Fri, Jan 20, 2006 Bookmark and Share eMail this Article Send Print this Article Print Media Kit Reprints RSS feeds RSS
District creates, sells own data tool
'Education Decision Support Library' helps meet NCLB goals

 

Primary Topic Channel:  School Administration , Tech Leadership

 

When Oak View Elementary School Principal Debbie Lane discovered her fourth-graders were struggling to pass a state-mandated exam on social studies skills, she didn't panic; instead, she turned to her computer, and the district's data warehouse, for answers.

The results were encouraging. Though students in Oak View were struggling, their counterparts in other schools across the district actually were performing well on the test, many even exceeding expectations, results showed.

Rather than scrap the school's entire approach to teaching social studies and start over from scratch, Lane and her curriculum people instead used the data they culled from the district's information system to reach out to schools that reportedly posted higher marks on the same test, exchanging best-practice solutions and asking for advice about how to improve the situation in Oak View.
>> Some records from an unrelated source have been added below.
(* ===== verification/OracleRender.v ===== *)
(** * The oracle: a rendered scenario is read back

    [render] writes a scenario in the grammar of docs/ORACLE_SPEC.md; the reader of the
    oracle returns exactly that scenario. *)

From S2P Require Import Prelude.
From S2P Require Import Ids.
From S2P Require Import Segment.
From S2P Require Import Governance.
From S2P Require Import Oracle.
From S2P Require Import OracleText.

(** ** Writing *)

(** Tokens separated by one byte. *)
Fixpoint join (sep : Byte.byte) (tokens : list (list Byte.byte)) : list Byte.byte :=
  match tokens with
  | [] => []
  | [t] => t
  | t :: ts => t ++ sep :: join sep ts
  end.

Definition entry (key : string) (value : list Byte.byte) : list Byte.byte :=
  text key ++ OracleMain.equals :: value.

Definition number (key : string) (z : Z) : list Byte.byte := entry key (decimal z).

Definition bit (key : string) (z : Z) : list Byte.byte :=
  entry key (text (if z =? 0 then "0" else "1")).

Definition kind_token (k : OracleMain.Kind) : list Byte.byte :=
  text match k with
       | OracleMain.Invalid => "invalid" | OracleMain.Node => "node"
       | OracleMain.Adjacency => "adjacency" | OracleMain.Endpoint => "endpoint"
       | OracleMain.Binding => "binding" | OracleMain.Policy => "policy"
       end.

Definition encoding_token (e : OracleMain.Enc) : list Byte.byte :=
  text match e with
       | OracleMain.Unset => "unset"
       | OracleMain.AbstractNodeV1 => "abstractnodev1"
       | OracleMain.AbstractAdjacencyV1 => "abstractadjacencyv1"
       | OracleMain.AbstractEndpointV1 => "abstractendpointv1"
       | OracleMain.AbstractBindingV1 => "abstractbindingv1"
       | OracleMain.AbstractPolicyV1 => "abstractpolicyv1"
       end.
(* ===== verification/OracleWitnesses.v ===== *)
(** * The theorems of the oracle at a concrete question

    Three segments, the second a repeat of the first in another spelling and the third an
    adjacency: the oracle and the library refuse them with the same four reasons. *)

From S2P Require Import Prelude.
From S2P Require Import Ids.
From S2P Require Import Segment.
From S2P Require Import Reason.
From S2P Require Import Governance.
From S2P Require Import Validation.
From S2P Require Import Oracle.
From S2P Require Import OracleProps.
From S2P Require Import OracleChecks.
From S2P Require Import OracleVerdict.
From S2P Require Import OracleText.
From S2P Require Import OracleRender.
From S2P Require Import OracleRun.

Definition asked_node (e : SegmentEncodingId) : Segment :=
  {| empty_segment with seg_kind := KNode; seg_encoding := e; seg_id := 7;
     seg_generation := 1; seg_node := 3; seg_payload := [Byte.x0a] |}.

Definition asked_adjacency : Segment :=
  {| empty_segment with seg_kind := KAdjacency; seg_id := 8; seg_generation := 1;
     seg_adjacency := 4; seg_topology := 2 |}.

Definition asked : list Segment :=
  [asked_node EInvalid; asked_node AbstractNodeV1; asked_adjacency].

Definition asked_profile : SegmentProfile := abstract_governance_profile.

(** Both pairs of positions of the question, one by one. *)
Ltac each_pair :=
  intros [|[|[|[|j]]]] [|[|[|[|i]]]] a b Hji Ha Hb; try lia; try done;
  vm_compute in Ha, Hb; simplify_eq; vm_compute; try done.

Lemma asked_scope : joint_scope asked_profile default_limits asked.
Proof.
  split.
  - vm_compute. reflexivity.
  - vm_compute. discriminate.
  - discriminate.
  - by repeat constructor.
  - each_pair.
  - each_pair.
  - reflexivity.
  - by apply (bool_decide_unpack _).
  - by apply (bool_decide_unpack _).
  - vm_compute. reflexivity.
Defined.

Lemma oracle_confirms_library_witness :
  OracleMain.main (render (scenario_of asked_profile default_limits asked)) false =
    (library_answer asked_profile default_limits asked, 0) /\
  map r_code (reasons (validate_segment_sequence (Some default_limits) (Some asked_profile)
    asked None 0)) =
    [ProfileRepeatNotPermitted; SegmentDuplicateConsecutive; CapabilityEvidenceUnavailable;
     TopologyEvidenceUnavailable].
Proof.
  split.
  - apply oracle_confirms_library; [apply asked_scope| |vm_compute; reflexivity].
    apply (bool_decide_unpack _). vm_compute. exact I.
  - vm_compute. reflexivity.
Defined.

Lemma encodeSequence_spec_witness :
  let sc := scenario_of asked_profile default_limits asked in
  OracleMain.encodeSequence sc (OracleMain.canonicalize sc) =
    if encodable sc
    then inr (canonical_sequence_bytes (canonicalize_segments (lib_segments sc))
                (OracleMain.width sc))
    else inl "output-too-large"%string.
Proof. intros sc. apply encodeSequence_spec. vm_compute. discriminate. Defined.

Lemma render_round_trip_witness :
  let sc := scenario_of asked_profile default_limits asked in
  (lines ← OracleMain.readLines (render sc) false; OracleMain.parseScenario lines) = inr sc.
Proof.
  intros sc. apply render_round_trip. apply (bool_decide_unpack _). vm_compute. exact I.
Defined.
"We looked around at the other schools in our neighborhood ... and said, 'OK, these two schools did fantastic,' so we went and met with the teams over at these other schools," Lane said. "What we found out was that they were using plays, songs, [and] working with art on specific objectives featured on the history test."

After observing these and other seemingly effective teaching methods, Lane and her team returned to Oak View, where they put what they'd learned into practice.

"The next year, we scored 97 percent on the same test," she said, "which is unbelievable."

Lane attributes much of the success to her staff's ability to find and replicate effective approaches being used in other schools around the district--a feat she says would have been difficult to accomplish were it not for FCPS's Education Decision Support Library (EDSL), a customized data warehousing and reporting tool developed by engineers in the district's Department of Instructional Technology.

Oak View is not alone. Across the district, administrators and teachers in more than 240 school buildings and offices use the system daily to help gauge student progress and measure academic success under NCLB.

One of the largest educational databases of its kind in the country, district officials say, EDSL reportedly contains some 18 million student records. The password-protected system enables approved administrators to perform school- and district-wide data searches, sort class and individual student performance data, and create color-coded graphs and other visual aides to determine how well schools are performing--and where they must improve--to be on par with state and federal guidelines.

"The reports you can get from EDSL are massive," said Terri Newman, a former science teacher, whose role as Oak View's School-Based Technology Specialist (SBTS) charges her with making sure teachers and faculty understand the technology. "It's incredible the amount of data you can access."

By enabling teachers to pinpoint the strengths and weaknesses of individual students, Lane said, Fairfax County's data warehouse--and the specially designed reporting tools that accompany it--give administrators the power to make more informed decisions, a necessity in the new era of accountability created by NCLB.